And after…her soft, prying questions that he ought not have cared to answer, but the earnest glimmer of her dark eyes made him want to tell her the truth because he knew then that she could handle the truth. Her acceptance of his answers and the way she seemed to quietly mull all this new information over in her sharp, quick-witted mind. How she leaned on one elbow, relaxing beside him on the damp carpet of leaves and pine needles, and he began to see her; not what he had thought she would be, but what she was. Reaching for any reason to keep her from leaving, he had told her a story about the stars, wondering if she would have any real understanding of anything he’d told her so far. She seemed to want everything he gave, though. There was no true fear in her for any of this unfamiliar place, and then came her soft confession. _“It is more deeply stirring to my blood…than any imagining could possibly have been.”_ He could see the momentary widening of her eyes, surprised at her own directness but not shrinking from it. She had shifted her position then and laid down on the ground, Nathaniel’s pulse quickening with the realization that she would be sleeping at his side…and that he wanted her to. She was turned over on her side and he had at last allowed himself to look at the entirety of her. The curve of her shoulder and hip, the dip of her waistline, their covering of blue silk illuminated by the moon and stars above, the white threads of the damask images picked out by their discerning light. The mud streaked across the petticoat. The top two buttons of her jacket lying open, and the rip at the cap of her left shoulder with the fine white linen shift showing underneath. The fact that he was suddenly so aware of all these things, and the fact that he had to talk himself out of reaching over to brush a fallen lock of her dark hair from her cheek when he found himself irrationally wanting to.

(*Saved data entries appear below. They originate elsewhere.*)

(** A repinned leg is valid, so one round is left for it. *)
Lemma repin_rounds leg fee now_nanos job job' leg' :
  repin_leg leg fee now_nanos job = Some job' ->
  leg_rounds now_nanos job' leg' = if decide (leg' = leg) then 1%nat else leg_rounds now_nanos job leg'.
Proof using Type.
  unfold repin_leg, fresh_created_at. destruct (checked_add _ 1) as [m|]; [|done]. cbn. intros [= <-].
  unfold leg_rounds. destruct (decide (leg' = leg)) as [->|Hne]; [|by destruct leg, leg'].
  assert (created_at_time_is_valid (Z.max now_nanos m) now_nanos = true) as Hv.
  { unfold created_at_time_is_valid, sat_sub, LEDGER_CREATED_AT_VALID_WINDOW_NANOS. apply Z.leb_le. lia. }
  destruct leg; cbn; unfold const; cbn; by rewrite Hv.
Qed.

Lemma repin_or_quarantine_rounds leg fee now_nanos job stored h r h' n :
  get_active_job h = Some job ->
  repin_or_quarantine leg fee now_nanos job stored h = (r, h') -> r = Again ->
  (2 <= leg_rounds now_nanos job leg)%nat -> (rounds_left now_nanos h <= S n)%nat ->
  (rounds_left now_nanos h' <= n)%nat /\
  next_driver_revision (splitter h') = next_driver_revision (splitter h).
Proof using Type.
  intros Ha. unfold repin_or_quarantine, rounds_left. rewrite Ha.
  destruct (repin_leg _ _ _ _) as [job'|] eqn:E; intros [= <- <-] Hr Hl Hn; [|done]. split; [|done].
  change (get_active_job (set_active_job job' h)) with (Some job'). cbn match.
  pose proof (repin_rounds _ _ _ _ _ leg E) as Hl'. rewrite decide_True in Hl' by done.
  eapply (leg_rounds_total _ job); [|rewrite Hl'; lia|exact Hn].
  intros leg' Hne. rewrite (repin_rounds _ _ _ _ _ leg' E). by rewrite decide_False.
Qed.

Nathaniel had been acutely aware of Cora’s presence in the doorway behind him just moments ago, too, as he and Jack and Uncas had argued with her father. She hadn’t said a word, her keen mind taking all of this in to judge the situation for herself as he now knew her to be utterly capable of doing. From the corner of his eye he had seen and felt the disgusted disappointment that crossed her lovely face at the conclusion, noted the tears in her eyes when she knew once and for all the kind of man desperation for numbers had turned her father into, and the Major’s true colors. She was gone before Heyward had threatened him, and even in his anger he had longed to follow her, to comfort her even as he despised her father’s refusal to uphold General Webb’s agreement. She was not her father. She was not the Major. She appeared to have chosen a side, and it was not theirs.

He turned his attention back to the group awaiting them as they approached their meeting place, the men’s hopeful faces falling when Jack and Nathaniel shook their heads to indicate the lack of success. They crouched in the firelit shadows together, making a new plan. Those with families would leave, those without would stay. It had come to this; what the Colonel referred to as sedition, but what these men saw only as the best chance to save their own families from the Camerons’ fate.

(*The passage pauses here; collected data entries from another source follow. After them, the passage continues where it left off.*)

(* ===== verification/SplitterProtocol.v ===== *)
(** * The splitter protocol against a ledger

    Any number of drivers of the splitter journal run at once: a lease can
    expire while its driver still waits for a reply, an upgrade drops every
    driver, a transfer whose reply was lost may execute later.  [sys_step] is
    the system of the journal, the calls in flight and the ledger; its atomic
    steps are the ones [RelaySplitter.drive_loop] is made of ([before_await] and
    the [after_*] functions).  It refines [spec_step], in which each leg of a
    job is paid at most once, and a job ends as completed only with both legs
    paid and as cleared only with none paid. *)

From S2P Require Import Prelude BTree Async Ic Clients TimerGuard CyclesProbe RelayState RelayLogic RelaySplitter.

Section protocol.
Context `{P : PrincipalSpec}.
Context (relay_id : Principal).
#[local] Existing Instance Principal_eq_dec.

#[global] Instance TransferArg_eq_dec : EqDecision TransferArg.
Proof. solve_decision. Defined.

(** ** The specification *)

Inductive SpecState :=
| Open (default_paid subaccount_one_paid : bool)
| Completed
| Cleared
| Quarantined (default_paid subaccount_one_paid : bool).

Inductive spec_step : SpecState -> SpecState -> Prop :=
| SpecPayDefault : spec_step (Open false false) (Open true false)
| SpecPaySubaccountOne : spec_step (Open true false) (Open true true)
| SpecComplete : spec_step (Open true true) Completed
| SpecClear : spec_step (Open false false) Cleared
| SpecQuarantine d s : spec_step (Open d s) (Quarantined d s)
| SpecLateDefault s : spec_step (Quarantined false s) (Quarantined true s)
| SpecLateSubaccountOne d : spec_step (Quarantined d false) (Quarantined d true).

(** ** The system *)

(** A driver that waits for a reply: its call, its guard and its clock. *)
Record Flight := MkFlight { fl_call : DriverCall; fl_guard : option SplitterGuard; fl_now : Z }.

(** [ledger_pending] are the transfers sent and not yet processed by the
    ledger, [ledger_executed] the executed ones; [ended] is the result with
    which the job left the journal. *)
Record Sys := MkSys {
  heap : Heap;
  flights : list Flight;
  ledger_pending : list TransferArg;
  ledger_executed : list TransferArg;
  ended : option DriveResult;
}.

Definition end_of (r : Round) (h h' : Heap) (e : option DriveResult) : option DriveResult :=
  match get_active_job h, get_active_job h', r with
  | Some _, None, Finish r => Some r
  | _, _, _ => e
  end.

Definition close (r : Round) (h : Heap) (s : Sys) : Sys :=
  s <| heap := h |> <| ended := end_of r (heap s) h (ended s) |>.

Definition launch (c : DriverCall) (guard : option SplitterGuard) (now : Z) (h : Heap) (s : Sys) : Sys :=
  s <| heap := h |> <| flights ::= cons (MkFlight c guard now) |>
    <| ledger_pending ::= (fun l =>
         match c with
         | AwaitTransfer job leg _ => splitter_transfer_arg relay_id job leg :: l
         | _ => l
         end) |>.

(** What the ledger's answer says about the transfer: an accepted (or
    duplicate) one was executed, a rejected one was processed and will not be,
    a lost reply says nothing. *)
Inductive ledger_answer (a : TransferArg) : TransferOutcome -> Sys -> Sys -> Prop :=
| AnswerAccepted block s : a ∈ ledger_executed s -> ledger_answer a (OutcomeAccepted block) s s
| AnswerLost e s : ledger_answer a (TransportUncertain e) s s
| AnswerRejected o s p1 p2 :
    match o with OutcomeBadFee _ | OutcomeInsufficientFunds _ | DefinitiveRejection _ => True
            | _ => False end ->
    ledger_pending s = p1 ++ a :: p2 ->
    ledger_answer a o s (s <| ledger_pending := p1 ++ p2 |>).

“I’ll cover you from the bastion,” Nathaniel said, after giving his friends their best escape route from the fort.

“You’re not coming with us?” Jack questioned, surprised.

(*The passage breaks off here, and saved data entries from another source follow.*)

(* ===== verification/RewardBudget.v ===== *)
(** * Relay rewards: the work budget ([scheduler/reward_budget.rs])

    One allowance of calls, retained records and bytes, and work units is shared
    by all parts of a reward attempt; it is valid until a deadline and while the
    main lease is stored.  Code without an [await] charges it in the monad
    [metered], in which the validity is a constant (neither the clock nor the
    lease changes within a message); code with calls runs in the monad [attempt].
    Both stop at the first error, as [?] does in the source. *)

From S2P Require Import Prelude BTree Async Ic Clients CyclesProbe TimerGuard RelayState RelayLogic RelaySplitter.

Definition MAX_CALLS : Z := 64.
Definition MAX_RECORDS : Z := 16384.
Definition MAX_HISTORY_BYTES : Z := 8 * 1024 * 1024.
Definition MAX_WORK : Z := 2000000.
Definition ATTEMPT_SECONDS : Z := 120.
Definition EXHAUSTED : string := "reward_work_budget_exhausted".
Definition EXPIRED : string := "reward_attempt_expired_or_stale".

Record Usage := MkUsage { calls : Z; records : Z; bytes : Z; work_units : Z }.
Definition Usage_default : Usage := MkUsage 0 0 0 0.

(** The shared counters are passed along; the rest of a budget is constant. *)
Record WorkBudget := MkBudget { budget_lease : MainLeaseToken; deadline_nanos : Z }.
Definition budget_new (now_nanos : Z) (lease : MainLeaseToken) : WorkBudget :=
  MkBudget lease (sat_add now_nanos (ATTEMPT_SECONDS * 1000000000)).

(** [charge] after [check]; the counters are 32-bit [usize]. *)
Definition charge (live : bool) (c r b w : Z) (u : Usage) : result unit string * Usage :=
  if negb live then (Err EXPIRED, u)
  else
    let next := MkUsage (sat_add32 (calls u) c) (sat_add32 (records u) r)
                        (sat_add32 (bytes u) b) (sat_add32 (work_units u) w) in
    if (MAX_CALLS <? calls next) || (MAX_RECORDS <? records next)
       || (MAX_HISTORY_BYTES <? bytes next) || (MAX_WORK <? work_units next)
    then (Err EXHAUSTED, u) else (Ok tt, next).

“I’ve got a reason to stay.” Nathaniel looked at his friend, his choice final in that moment, and Jack seemed to understand his meaning. Likely he had seen her in the office doorway, too.

“Does that reason wear a striped skirt and work in the surgery?” Jack teased with a crooked smile.

“It does,” Nathaniel confirmed with a good-natured smirk at his friend. “And no offense, but it’s a better lookin’ reason than you, Jack Winthrop.” The others snickered at that, and Nathaniel gave them final instructions before the group parted ways. Ongewasgone and his Mohawk warriors would stay, too, and Nathaniel hoped he would not lose too many of them in this futile battle. Hopefully the others would make it out of here without getting caught. Hopefully the courier would get through, and Webb would send reinforcements before it was too late. _Another forty yards…_

He stood with his eyes closed and touched the silk again, seeing the images woven into it as he ran his fingertips over their rougher texture. Birds and flowers, he remembered, having noted the details stealing glances at Cora on the journey here. Certainly finer fabric than he’d touched in a long time, let alone used for shooting patches. It might have been the courier’s salvation though, and maybe his own too, in a strange way. He felt a stab of regret that he had never touched it while it lay against her skin. It never would again. Sky blue silk had been replaced by a utilitarian striped linen skirt and an apron now spattered with blood, as if the decadent fabric and the proper-looking lady so out of place in the wilderness had never existed. And perhaps she never really had; Phelps had informed him that she’d been his surgery assistant since girlhood, and watching her work had allowed him to see that she was in her element there, with her collected demeanor and the competence and courage that seemed to flow from her once he had begun to get the true measure of her that first night. There was an extraordinary rightness about her, something inside her that told him she belonged here, and he sensed that she knew it as much as he did.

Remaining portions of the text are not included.